Predictive Model of Acute Rectal Toxicity in Prostate Cancer Treated With Radiotherapy.

Abstract

Purpose: To aid personalized treatment selection, we developed a predictive model for acute rectal toxicity in patients with prostate cancer undergoing radiotherapy with photons and protons.

Materials and methods: We analyzed a prospective multi-institutional cohort of 278 patients treated from 2012 to 2023 across 10 centers. Dosimetric and nondosimetric variables were collected, and key predictors were identified using purposeful feature selection. The cohort was split into discovery (n = 227) and validation (n = 51) data sets. The dose along the rectum surface was transformed into a two-dimensional surface, and dose-area histograms (DAHs) were quantified. A convolutional neural network (CNN) was developed to extract dosimetric features from the DAH and integrate them with nondosimetric predictors. Model performance was benchmarked against logistic regression (LR) using the AUC.

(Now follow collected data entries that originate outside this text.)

Lemma constructors_elem name get classes :
  (name, get, classes) ∈ constructors ->
  (name, get, classes) = ("_assistant", get_assistant, ["IAMAssistant"]) \/
  (name, get, classes) =
    ("_orchestrator_agent", get_orchestrator_agent, ["OrchestratorAgentWrapper"]) \/
  (name, get, classes) = ("_provisioning_agent", get_provisioning_agent, ["ProvisioningAgent"]) \/
  (name, get, classes) = ("_ad_agent", get_ad_agent, ["ADAgentMCP"]) \/
  (name, get, classes) =
    ("_entra_agent", get_entra_agent, ["MCPClient"; "Kernel"; "EntraIDMCPAgent"]) \/
  (name, get, classes) = ("_okta_agent", get_okta_agent, ["OktaAgentMCP"]) \/
  (name, get, classes) = ("_saviynt_agent", get_saviynt_agent, ["SaviyntAgentMCP"]).
Proof. unfold constructors. rewrite !elem_of_cons, elem_of_nil. tauto. Qed.

Ltac rewrite_shape :=
  first
  [ rewrite get_assistant_shape
  | rewrite get_orchestrator_agent_shape
  | rewrite get_provisioning_agent_shape
  | rewrite get_ad_agent_shape
  | rewrite get_entra_agent_shape
  | rewrite get_okta_agent_shape
  | rewrite get_saviynt_agent_shape ].

(** The next call of a getter whose global is [None] calls the first
    constructor. *)
Lemma getters_restart name get classes r :
  (name, get, classes) ∈ constructors ->
  globals r !! name = None ->
  exists class more,
    head classes = Some class /\
    effects (get r).2 = effects r ++ Construct class :: more.
Proof.
  intros Hin Hg. apply constructors_elem in Hin.
  destruct Hin as [H|[H|[H|[H|[H|[H|H]]]]]]; injection H as -> -> ->;
    rewrite_shape; (eapply restart_head; [exact Hg | reflexivity | ..]);
    auto 10 with restart.
Qed.

Ltac run_construction Hg Ho :=
  unfold get_assistant, get_orchestrator_agent, get_provisioning_agent, get_ad_agent,
    get_entra_agent, get_okta_agent, get_saviynt_agent, construct, attempt, read, bind;
  repeat first [ rewrite Hg | rewrite Ho | progress simpl ].

(** The call in which a constructor raises. *)
Lemma getters_construction_raises name get classes r k e rest :
  (name, get, classes) ∈ constructors ->
  globals r !! name = None ->
  outcomes r = replicate k None ++ Some e :: rest ->
  k < length classes ->
  get r = (inl e, Reg (globals r) (constructed r) rest (discoveries r)
                    (effects r ++ (Construct <$> take (S k) classes))).
Proof.
  intros Hin Hg Ho Hk. apply constructors_elem in Hin.
  destruct Hin as [H|[H|[H|[H|[H|[H|H]]]]]]; injection H as -> -> ->; simpl in Hk;
    (destruct k as [|[|[|k]]]; [| | |lia]; try lia); simpl in Ho;
    run_construction Hg Ho; by rewrite <-?app_assoc.
Qed.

Results: Key predictors included rectum length, race, age, and hydrogel spacer use. The CNN model demonstrated stability in the discovery data set (AUC = 0.81 ± 0.11) and outperformed LR in the validation data set (AUC = 0.81 v 0.54). Separate analysis of photon and proton subsets yielded consistent AUCs of 0.7 and 0.92, respectively. In the photon high-risk group, the model achieved 83% sensitivity, and in proton subsets, it achieved 100% sensitivity and specificity, indicating the potential to be used for treatment selection in these patients.

Conclusion: Our novel approach effectively predicts rectal toxicity across photon and proton subsets, demonstrating the utility of integrating dosimetric and nondosimetric features. The model's strong performance across modalities suggests potential for guiding treatment decisions, warranting prospective validation.